Previously, chromatin immunoprecipitation followed by sequencing has been the standard method for analyzing genome-wide maps of chromatin modification enrichment and DNA-binding proteins (64). This approach, along with other conventional methods for analyzing bulk populations, has revealed the importance of the epigenome in regulating the gene expression in T cell development. A substantial shift in organization of the epigenome has been found with T lineage commitment, in which the switching of chromatin from a repressive to transcriptionally active stage turns on the expression of T cell–committed genes (65–67). Moreover, there are specific active and repressive histone modifications and DNA methylations that change during T cell development. For example, prior to the DN2 stage, Bcl11b, a key driver of T cell commitment, appears to be silenced by DNA methylation and the repressive histone H3K27me3 modification (68). These epigenomic regulators tighten nucleosome packaging, thus influencing the binding of transcription factors. Then, at the DN2 stage, the Bcl11b gene switches from repressive compartments to transcriptionally active compartments in the chromatin (67, 68). These studies demonstrate the importance of characterizing not only transcription profiles, but also the characterization of chromatin interactions and epigenetics that establish the framework for establishing the transcriptional profile of T cells. However, these bulk population analyses lack the resolution to reveal epigenetic states at the single-cell level and thus cannot probe the potential heterogeneity of T cell/thymocyte populations. Integrative analysis among chromatin accessibility, DNA methylation, or histone modifications with transcriptional information will be important to link gene expression with precise epigenetic states at the single-cell level.
Recently, analysis of chromatin accessibility has been developed for the single-cell level, which has the potential to reveal new insight into cellular heterogeneity as it relates to chromatin states (69). Single-cell assay for transposase-accessible chromatin using sequencing (ATAC-seq) uses a hyperactive Tn5 transposase that accesses open chromatin regions and fragments the DNA. The presence of an accessible site corresponds to an active regulatory region of chromatin (70, 71). Importantly, ATAC-seq information can be linked to transcriptional information. The first method, single-cell combinatorial indexing for chromatin accessibility and mRNA, involves plate-based combinatorial indexing in which the sorted nuclei in a 96-well plate are incorporated with cell-specific barcodes (72, 73). The labeled nuclei are then redistributed into two pools when a second barcode is added so that half the material undergoes ATAC-seq and the other half undergoes RNA-seq (73). A second method, single-nucleus chromatin accessibility and mRNA expression sequencing, uses a microdroplet platform in which transposases are used to open chromatin and isolate nuclei (74). The extracted “tagmented” nuclei are then captured in droplets containing both barcoded beads and oligonucleotides that label both cDNA and open chromatin fragments (75). They are then used to generate a library of cDNA (transcriptome) and genomic DNA (from chromatin) (76). Although both methods display similar quality of transcript reads, single-nucleus chromatin accessibility and mRNA expression sequencing have been found to reveal a higher level of chromatin complexity than single-cell combinatorial indexing for chromatin accessibility and mRNA (19).

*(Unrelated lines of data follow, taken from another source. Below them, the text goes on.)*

(* ===== verification/StoreSpec.v ===== *)
(** * Reading and writing files

    What the operations on contents do, on a mount without locks over a server that stores files: the
    files after them and what they hand to their caller. *)

From S2P Require Import Prelude Utils UtilsSpec Exception Control Buffer Stack State Wp Demo Curl Rules Method MethodSpec Pool Progress Sends Locks Propfind Dav DavSpec OperSpec OperProgress TextSpec Server ServerSpec.
#[local] Open Scope Z_scope.
#[local] Open Scope c_scope.

(** ** The size of a file *)

Section Sizes.
Lemma dav_head_size_other line : ~ lit "Content-Length:" `prefix_of` line -> dav_head_size line = None.
Proof.
  intros Hl. unfold dav_head_size. destruct (Z.eqb_spec (strscmp line (lit "Content-Length:")) 0) as [H0|]; [|done].
  apply strscmp_prefix in H0. by destruct Hl.
Qed.

Lemma dav_head_size_line n :
  0 <= n <= LONG_MAX -> dav_head_size (lit "Content-Length: " ++ udigits 10 n ++ lit CRLF) = Some n.
Proof.
  intros Hn. unfold dav_head_size.
  rewrite (proj2 (Z.eqb_eq _ _)) by (apply strscmp_prefix; by exists (" "%char :: udigits 10 n ++ lit CRLF)).
  change (drop 15 _) with (" "%char :: udigits 10 n ++ lit CRLF).
  destruct (udigits_head 10 n) as (d & s & Hd & Hdr); [lia..|].
  change (strlstrip (" "%char :: udigits 10 n ++ lit CRLF)) with (strlstrip (udigits 10 n ++ lit CRLF)).
  assert (strlstrip (udigits 10 n ++ lit CRLF) = udigits 10 n ++ lit CRLF) as ->.
  { rewrite Hd. apply strlstrip_nonspace, digit_nonspace. lia. }
  rewrite strtol_udigits by done. cbn [fst]. by rewrite u64_id by (unfold LONG_MAX in Hn; lia).
Qed.

Lemma head_sizes_app s l1 l2 : head_sizes s (l1 ++ l2) = head_sizes (head_sizes s l1) l2.
Proof. apply foldl_app. Qed.
Lemma head_sizes_other s lines :
  Forall (fun line => ~ lit "Content-Length:" `prefix_of` line) lines -> head_sizes s lines = s.
Proof.
  intros Hl. induction Hl as [|line lines Hne _ IH] in s |- *; [done|]. unfold head_sizes. simpl.
  rewrite dav_head_size_other by done. apply IH.
Qed.

(** The header lines of a HEAD tell the size. *)
Lemma head_sizes_tell s lines n : 0 <= n -> tells_length lines n -> head_sizes s lines = Some n.
Proof.
  intros Hn (Hmax & l1 & l2 & -> & [H1 H2]%Forall_app). rewrite head_sizes_app, (head_sizes_other s) by done.
  unfold head_sizes. cbn [foldl]. rewrite dav_head_size_line by done. by apply head_sizes_other.
Qed.

(** There is always one. *)
Lemma dav_head_size_nonneg line n : dav_head_size line = Some n -> 0 <= n.
Proof.
  unfold dav_head_size. destruct (_ =? 0); [|done]. intros [= <-].
  pose proof (u64_range (strtol (strlstrip (drop 15 line)) 10).1). lia.
Qed.
Lemma head_sizes_some z lines : 0 <= z -> exists n, head_sizes (Some z) lines = Some n /\ 0 <= n.
Proof.
  revert z. induction lines as [|line lines IH]; intros z Hz; [by exists z|]. unfold head_sizes. simpl.
  destruct (dav_head_size line) as [n|] eqn:Hn; apply IH; [by eapply dav_head_size_nonneg|done].
Qed.
End Sizes.

(** ** What the requests do to the files *)

Section Results.
Context `{E : Env} {FS : FileServer} (sane : sane_env).
(** The mount does not use locks. *)
Variable sv : DavServer.
Hypothesis no_locks : use_lock (options sv) = false.
Implicit Types (g : G) (l : HFrame) (fs : gmap string bytes).

(** The URL of a path. *)
Definition place (path : string) : string := url_of (baseuh sv) (relative path).

(** The server record and the files. *)
Definition holds fs g : Prop := g_server g = sv /\ files (g_world g) = fs.

Lemma holds_undisturbed fs g g' : holds fs g -> undisturbed g g' -> holds fs g'.
Proof. intros [Hs Hf] [? ?]. split; congruence. Qed.

(** No exception is pending. *)
Lemma calm_unlocked fs g : holds fs g -> calm g -> unlocked g.
Proof. intros [Hs _] Hc. split; [by rewrite Hs|done]. Qed.

(** The two ways a request ends, for its caller. *)
Definition answered fs v u body r g' : Prop :=
  exists fs', holds fs' g' /\
   ((r = 0 /\ calm g' /\ exists o, out_code o = CURLE_OK /\ serves (W := World) v u fs body o fs')
    \/ (r = 1 /\ Exception_has (g_ex g') = true /\ ((refusal (g_ex g') = false /\ fs' = fs)
      \/ exists o, serves (W := World) v u fs body o fs' /\ (refusal (g_ex g') = true -> refused o)))).

Lemma ended_answered fs g v u body X s :
  holds fs g -> ended g v u body X s -> answered fs v u body (TEST_SUCCESS (g_ex s.2)) s.2.
Proof.
  unfold TEST_SUCCESS, answered, calm. intros [Hgs Hgf] [(Hx & Hr & [Hs Hf])|(Hsame & o & Hv & _ & Hx)];
    rewrite Hgs, Hgf in *.
  - rewrite Hx. exists fs. split; [done|]. right. split; [done|split; [done|by left]].
  - exists (files (g_world s.2)). split; [done|].
    destruct (Exception_has (g_ex s.2)); [right|left]; (split; [done|split; [done|]]); [right; destruct Hx|]; by exists o.
Qed.

Lemma wp_req_ends {R} fs g v u body X (m : M (Frame * G) Z unit) l (Q : Z -> HFrame * G -> Prop) B (T : R -> HFrame * G -> Prop) :
  holds fs g -> ends_with g v u body X m (frame0, g) -> (forall r g', answered fs v u body r g' -> Q r (l, g')) ->
  wp (req m) Q B T (l, g).
Proof.
  intros Hg Hm HQ. apply wp_bind, wp_call_wp. refine (wp_mono _ _ _ _ _ _ _ _ Hm _ _ _); [done..|].
  intros r [l' g'] [-> Hend]. apply wp_mret, HQ. by apply (ended_answered fs g _ _ _ X).
Qed.

(** What a request can change. *)
Definition reach v u : string -> bool :=
  match v with
  | Vput _ _ | Vcreate => at_url u
  | Vdelete => below u
  | Vmove dest _ => fun k => below u k || below dest k
  | _ => fun _ => false
  end.
Lemma serves_reach v u fs body (o : outcome World) fs' : serves v u fs body o fs' -> off (reach v u) fs fs'.
Proof. destruct v; simpl; [intros [-> _]|by intros [? _]|intros [-> _]|by intros [? _]|by intros [? _]|by intros [? _]|intros ->|intros ->]; auto with nfs. Qed.

(** The request at a path, by its verb: [m] is one of method.c. *)
Lemma store_request {R} v p body X m fs l g (Q : Z -> HFrame * G -> Prop) B (T : R -> HFrame * G -> Prop) :
  holds fs g -> calm g -> (unlocked g -> ends_with g v (place p) body X m (frame0, g)) ->
  (forall fs' g' o, holds fs' g' -> calm g' -> out_code o = CURLE_OK -> serves (W := World) v (place p) fs body o fs' -> Q 0 (l, g')) ->
  (forall fs' g', holds fs' g' -> off (reach v (place p)) fs fs' -> Exception_has (g_ex g') = true -> Q 1 (l, g')) ->
  wp (req m) Q B T (l, g).
Proof.
  intros Hg Hc Hm HQ HF. eapply wp_req_ends; [exact Hg|eauto using calm_unlocked|].
  intros r g' (fs' & Hg' & [(-> & Hx & o & H0 & Hv)|(-> & Hx & [[_ ->]|(o & Hv & _)])]); [by eapply HQ|..].
  - eapply HF; [exact Hg'|auto with nfs|done].
  - eapply HF; [exact Hg'|by eapply serves_reach|done].
Qed.

(** Where a path is, in a state. *)
Lemma url_at_place fs g p : holds fs g -> url_at g p = place p.
Proof. intros [Hs _]. unfold url_at. by rewrite Hs. Qed.

(** An upload. *)
Lemma wp_put {R} p b offset fs l g (Q : Z -> HFrame * G -> Prop) B (T : R -> HFrame * G -> Prop) :
  let u := place p in
  holds fs g -> calm g -> 0 < zlen b < 2 ^ 62 -> 0 <= offset -> offset + zlen b <= 10 ^ 10 ->
  (forall g', holds (<[u := patch (default [] (fs !! u)) offset b]> fs) g' -> calm g' -> Q 0 (l, g')) ->
  (forall fs' g', holds fs' g' -> off (at_url u) fs fs' -> (refusal (g_ex g') = true -> fs' = fs) -> Q 1 (l, g')) ->
  wp (put p b (zlen b) offset) Q B T (l, g).
Proof.
  intros u Hg Hc Hb Ho Hr HQ HF.
  eapply wp_req_ends; [exact Hg|by apply put_ends; eauto using calm_unlocked|]. rewrite (url_at_place _ _ _ Hg).
  intros r g' (fs' & Hg' & [(-> & Hx & o & H0 & _ & Hv & _)|(-> & Hx & [[Hno ->]|(o & (Hoff & _ & Hv) & Hre)])]).
  - apply HQ; [|done]. by rewrite (Hv H0) in Hg'.
  - eapply HF; [exact Hg'|auto with nfs|done].
  - eapply HF; [exact Hg'|done|]. by intros Hy%Hre%Hv.
Qed.

(** A HEAD, with and without the size. *)
Lemma store_head_size {R} p fs l g (Q : Z * option Z -> HFrame * G -> Prop) B (T : R -> HFrame * G -> Prop) :
  holds fs g -> calm g ->
  (forall n g', holds fs g' -> calm g' -> 0 <= n -> (forall c, fs !! place p = Some c -> n = zlen c) -> Q (0, Some n) (l, g')) ->
  (forall z g', holds fs g' -> Q (1, z) (l, g')) ->
  wp (head_size p) Q B T (l, g).
Proof.
  intros Hg Hc HQ HF. apply wp_call_wp.
  refine (wp_mono _ _ _ _ _ _ _ _ (head_ends sane p true g (calm_unlocked _ _ Hg Hc)) _ _ _); [done..|].
  intros r [l' g'] [-> [(Hx & Hr & Hu)|(Hsame & o & [Hf Hv] & HX & Hx)]]; cbn [fst snd] in *;
    unfold TEST_SUCCESS.
  - rewrite Hx. eapply HF, holds_undisturbed; [exact Hg|exact Hu].
  - assert (holds fs g') as Hg' by (destruct Hg; split; congruence).
    destruct (Exception_has (g_ex g')) eqn:He; [by apply HF|]. rewrite (HX eq_refl).
    destruct (head_sizes_some 0 (out_headers o)) as (n & Hn & Hpos); [lia|]. rewrite Hn. apply HQ; [done..|].
    intros c Hcont. specialize (Hv Hx c). rewrite (url_at_place _ _ _ Hg), (proj2 Hg) in Hv.
    rewrite (head_sizes_tell _ _ _ (zlen_nonneg c) (Hv Hcont)) in Hn. by injection Hn.
Qed.

(** ** Writing *)

(** The end of an operation that may change the files of [K]: what it has done if its answer is good. *)
Definition changes fs K (good : Z -> gmap string bytes -> Prop) (r : Z) (s : HFrame * G) : Prop :=
  exists fs', holds fs' s.2 /\ off K fs fs' /\ (0 <= r -> good r fs').

(** What failed answers no count. *)
Lemma wp_failed fs fs' K good l g :
  holds fs' g -> off K fs fs' -> wp return_map (fun _ _ => False) (fun _ => False) (changes fs K good) (l, g).
Proof.
  intros Hs Ht. apply wp_bind, wp_bind, wp_gets, wp_bind, wp_upd_ex, wp_mret, wp_return. exists fs'. split_and!; [done..|].
  intros Hr. pose proof (exception_errno_negative (get_ex (l, g))). lia.
Qed.

(** The result is left in [res]. *)
Lemma wp_set_res {F : Prop} z l g (Q : unit -> HFrame * G -> Prop) B (T : Z -> HFrame * G -> Prop) :
  Q tt (set_h_res (Some z) l, g) -> gwp F (set_res z) Q B T (l, g).
Proof. intros HQ. by apply wp_upd_local. Qed.

Lemma write_stores p b offset fs l g :
  let u := place p in
  holds fs g -> calm g -> 0 < zlen b < 2 ^ 31 -> 0 <= offset -> offset + zlen b < 2 ^ 32 ->
  wp (dav_write p b (zlen b) offset) (fun _ _ => False) (fun _ => False)
    (changes fs (at_url u) (fun r fs' => r = zlen b /\ fs' = <[u := patch (default [] (fs !! u)) offset b]> fs)) (l, g).
Proof.
  intros u Hg Hcalm Hb Ho Hr. set (T := changes fs (at_url u) _).
  set (K := fun s => wp (res <- get_res ;; if negb (res =? 0) then return_map else return_ (i32 (zlen b)))
    (fun _ _ => False) (fun _ => False) T s).
  assert (forall l z fs' g', h_res l = Some z -> z <> 0 -> holds fs' g' -> off (at_url u) fs fs' -> K (l, g')) as HF.
  { intros l1 z fs' g' Hl Hz Hs Ht. apply wp_bind, wp_bind, wp_gets. cbn [fst]. rewrite Hl. apply wp_mret.
    rewrite (proj2 (Z.eqb_neq z 0)) by done. by eapply wp_failed. }
  assert (forall l g', h_res l = Some 0 -> holds (<[u := patch (default [] (fs !! u)) offset b]> fs) g' -> K (l, g')) as HQ.
  { intros l1 g' Hl Hs. apply wp_bind, wp_bind, wp_gets. cbn [fst]. rewrite Hl. apply wp_mret, wp_return.
    rewrite i32_id by lia. eexists. split_and!; [exact Hs|apply off_insert|done]. }
  (* the last PUT, on a file whose gap is filled or that has none *)
  assert (forall l g' c, calm g' -> holds (<[u := c]> fs) g' ->
    patch c offset b = patch (default [] (fs !! u)) offset b ->
    wp (r <- put p b (zlen b) offset ;; set_res r) (fun _ => K) K T (l, g')) as Hlast.
  { intros l1 g' c Hcalm' Hs Hc. apply wp_bind. eapply wp_put; [exact Hs|done|lia..| |]; fold u.
    - rewrite lookup_insert_eq, insert_insert_eq. simpl. rewrite Hc. intros g2 H2 _. by apply wp_set_res, HQ.
    - intros fs2 g2 H2 Ht _. apply wp_set_res. eapply HF; [done..|].
      eapply off_trans; [|exact Ht]. apply off_insert. }
  apply wp_bind, wp_do_once. fold K. apply wp_bind. eapply wp_put; [exact Hg|done|lia..| |]; fold u.
  { intros g1 H1 _. apply wp_bind, wp_set_res, wp_bind. by apply wp_break, HQ. }
  intros fs1 g1 H1 Ht1 Hre. apply wp_bind, wp_set_res, wp_bind, wp_skip, wp_bind, wp_gets, wp_bind.
  change (get_ex _) with (g_ex g1). unfold refusal in Hre.
  destruct (issubtype (g_ex g1) CurlException); [|by eapply wp_break, HF]. apply wp_skip, wp_bind.
  destruct ((code (g_ex g1) =? CURLE_HTTP_RETURNED_ERROR) && (response_code (g_ex g1) =? 416)); [|by eapply wp_break, HF].
  rewrite (Hre eq_refl) in *. apply wp_skip, wp_bind, wp_upd_ex, wp_bind.
  eapply store_head_size; [exact H1|done| |].
  2: { intros z g3 H3. apply wp_bind, wp_set_res, wp_bind. by eapply wp_break, HF. }
  intros n g3 H3 Hcalm3 Hn Hsize. fold u in Hsize. apply wp_bind, wp_set_res, wp_bind, wp_skip, wp_bind, wp_mret, wp_bind.
  cbn [fst snd]. rewrite u32_id by lia. destruct (Z.ltb_spec n offset) as [Hgap|Hgap].
  - rewrite u64_id by lia. set (zeros := repeat NUL _).
    assert (zlen zeros = offset - n) as Hz by (unfold zeros, zlen in *; rewrite repeat_length; lia).
    rewrite <- Hz. apply wp_bind. eapply wp_put; [exact H3|done|lia..| |]; fold u.
    + intros g4 H4 Hcalm4. apply wp_bind, wp_set_res, wp_skip. eapply Hlast; [done|exact H4|].
      apply patch_gap; [lia|]. destruct (fs !! u) as [c|] eqn:Hc; simpl; [by rewrite (Hsize c)|done].
    + intros fs4 g4 H4 Ht4 _. apply wp_bind, wp_set_res. by eapply wp_break, HF.
  - apply wp_skip. by apply wp_bind; eapply wp_put; [exact H3|done|lia..| |]; fold u;
      [intros g4 H4 _; by apply wp_set_res, HQ|intros fs4 g4 H4 Ht4 _; by eapply wp_set_res, HF].
Qed.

Information on DNA methylation can also be simultaneously obtained with transcriptional information from the same single cell. Cells can be lysed such that the nucleus is separated from RNA (77). The genomic DNA and RNA are then separately amplified to generate DNA methylome and transcriptome data, respectively (78).
There have also been efforts to simultaneously acquire histone modification and transcriptomic information from individual cells. These have mainly employed droplet-based chromatin immunoprecipitation sequencing (79, 80). However, the robustness of single-cell chromatin immunoprecipitation remains poor, achieving low coverage of the genome (81).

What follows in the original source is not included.